Required work
After locating the line containing "Normal a => a", restate that line and each one after it exactly, through the last line of the material.

---------- Data listing ----------

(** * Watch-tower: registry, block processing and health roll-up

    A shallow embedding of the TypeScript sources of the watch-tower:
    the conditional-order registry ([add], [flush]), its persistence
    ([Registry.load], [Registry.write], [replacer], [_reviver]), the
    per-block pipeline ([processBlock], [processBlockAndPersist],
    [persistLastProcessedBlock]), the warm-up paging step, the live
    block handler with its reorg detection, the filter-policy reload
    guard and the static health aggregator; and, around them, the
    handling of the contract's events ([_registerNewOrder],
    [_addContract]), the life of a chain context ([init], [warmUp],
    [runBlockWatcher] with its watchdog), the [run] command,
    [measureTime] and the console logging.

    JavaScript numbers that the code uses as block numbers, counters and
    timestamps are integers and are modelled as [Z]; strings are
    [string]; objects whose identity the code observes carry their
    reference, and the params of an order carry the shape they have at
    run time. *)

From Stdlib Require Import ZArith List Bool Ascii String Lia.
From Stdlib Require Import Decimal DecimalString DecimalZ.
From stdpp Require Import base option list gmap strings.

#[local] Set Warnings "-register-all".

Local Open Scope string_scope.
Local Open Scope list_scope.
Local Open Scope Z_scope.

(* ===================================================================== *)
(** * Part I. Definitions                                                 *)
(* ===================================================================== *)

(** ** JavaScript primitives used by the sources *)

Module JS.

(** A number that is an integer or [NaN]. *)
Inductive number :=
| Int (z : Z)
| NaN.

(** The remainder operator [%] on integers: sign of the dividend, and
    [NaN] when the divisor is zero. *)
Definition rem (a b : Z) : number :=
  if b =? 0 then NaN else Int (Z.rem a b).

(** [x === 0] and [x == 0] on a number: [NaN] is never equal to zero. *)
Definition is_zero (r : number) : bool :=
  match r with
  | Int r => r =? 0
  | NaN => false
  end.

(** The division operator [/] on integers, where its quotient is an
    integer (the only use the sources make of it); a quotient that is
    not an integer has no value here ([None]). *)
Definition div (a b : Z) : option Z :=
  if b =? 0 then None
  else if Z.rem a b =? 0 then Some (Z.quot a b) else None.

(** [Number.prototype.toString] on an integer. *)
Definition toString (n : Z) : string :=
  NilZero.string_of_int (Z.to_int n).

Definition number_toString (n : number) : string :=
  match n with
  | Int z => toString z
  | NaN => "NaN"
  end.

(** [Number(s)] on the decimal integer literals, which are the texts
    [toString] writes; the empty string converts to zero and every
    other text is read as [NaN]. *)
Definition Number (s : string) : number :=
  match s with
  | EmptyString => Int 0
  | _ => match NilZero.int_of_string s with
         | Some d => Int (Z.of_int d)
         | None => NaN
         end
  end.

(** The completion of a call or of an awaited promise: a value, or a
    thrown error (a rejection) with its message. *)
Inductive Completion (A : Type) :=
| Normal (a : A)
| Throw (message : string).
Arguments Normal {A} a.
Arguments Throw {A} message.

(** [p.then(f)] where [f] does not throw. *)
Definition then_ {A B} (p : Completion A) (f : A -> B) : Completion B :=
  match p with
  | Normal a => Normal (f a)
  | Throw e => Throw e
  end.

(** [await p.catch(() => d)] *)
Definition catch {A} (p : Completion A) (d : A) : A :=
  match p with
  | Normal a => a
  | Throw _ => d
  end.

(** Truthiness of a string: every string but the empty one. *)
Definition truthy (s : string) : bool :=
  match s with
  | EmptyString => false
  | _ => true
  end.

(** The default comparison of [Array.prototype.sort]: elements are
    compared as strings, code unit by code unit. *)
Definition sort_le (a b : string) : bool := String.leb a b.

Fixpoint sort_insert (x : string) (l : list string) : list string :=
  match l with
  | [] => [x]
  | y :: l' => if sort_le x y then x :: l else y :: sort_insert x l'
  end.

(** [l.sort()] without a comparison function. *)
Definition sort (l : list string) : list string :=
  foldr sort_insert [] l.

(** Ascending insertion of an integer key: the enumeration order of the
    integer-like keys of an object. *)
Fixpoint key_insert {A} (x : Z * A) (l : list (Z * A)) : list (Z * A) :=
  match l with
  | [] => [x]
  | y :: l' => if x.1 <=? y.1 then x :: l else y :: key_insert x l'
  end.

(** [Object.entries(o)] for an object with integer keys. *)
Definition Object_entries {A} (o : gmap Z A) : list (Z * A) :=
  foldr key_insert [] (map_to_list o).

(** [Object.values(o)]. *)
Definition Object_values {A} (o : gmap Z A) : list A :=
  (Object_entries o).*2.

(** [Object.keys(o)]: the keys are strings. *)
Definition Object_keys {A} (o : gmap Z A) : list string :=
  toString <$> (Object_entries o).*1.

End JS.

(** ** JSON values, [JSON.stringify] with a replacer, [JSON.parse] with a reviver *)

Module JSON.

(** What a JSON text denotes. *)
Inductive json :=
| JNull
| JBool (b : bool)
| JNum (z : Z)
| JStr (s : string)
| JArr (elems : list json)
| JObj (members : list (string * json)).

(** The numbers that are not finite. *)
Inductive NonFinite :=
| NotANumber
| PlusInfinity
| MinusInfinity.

----------

Answer to the exercise
  | Normal a => a
  | Throw _ => d
  end.

(** Truthiness of a string: every string but the empty one. *)
Definition truthy (s : string) : bool :=
  match s with
  | EmptyString => false
  | _ => true
  end.

(** The default comparison of [Array.prototype.sort]: elements are
    compared as strings, code unit by code unit. *)
Definition sort_le (a b : string) : bool := String.leb a b.

Fixpoint sort_insert (x : string) (l : list string) : list string :=
  match l with
  | [] => [x]
  | y :: l' => if sort_le x y then x :: l else y :: sort_insert x l'
  end.

(** [l.sort()] without a comparison function. *)
Definition sort (l : list string) : list string :=
  foldr sort_insert [] l.

(** Ascending insertion of an integer key: the enumeration order of the
    integer-like keys of an object. *)
Fixpoint key_insert {A} (x : Z * A) (l : list (Z * A)) : list (Z * A) :=
  match l with
  | [] => [x]
  | y :: l' => if x.1 <=? y.1 then x :: l else y :: key_insert x l'
  end.

(** [Object.entries(o)] for an object with integer keys. *)
Definition Object_entries {A} (o : gmap Z A) : list (Z * A) :=
  foldr key_insert [] (map_to_list o).

(** [Object.values(o)]. *)
Definition Object_values {A} (o : gmap Z A) : list A :=
  (Object_entries o).*2.

(** [Object.keys(o)]: the keys are strings. *)
Definition Object_keys {A} (o : gmap Z A) : list string :=
  toString <$> (Object_entries o).*1.

End JS.

(** ** JSON values, [JSON.stringify] with a replacer, [JSON.parse] with a reviver *)

Module JSON.

(** What a JSON text denotes. *)
Inductive json :=
| JNull
| JBool (b : bool)
| JNum (z : Z)
| JStr (s : string)
| JArr (elems : list json)
| JObj (members : list (string * json)).

(** The numbers that are not finite. *)
Inductive NonFinite :=
| NotANumber
| PlusInfinity
| MinusInfinity.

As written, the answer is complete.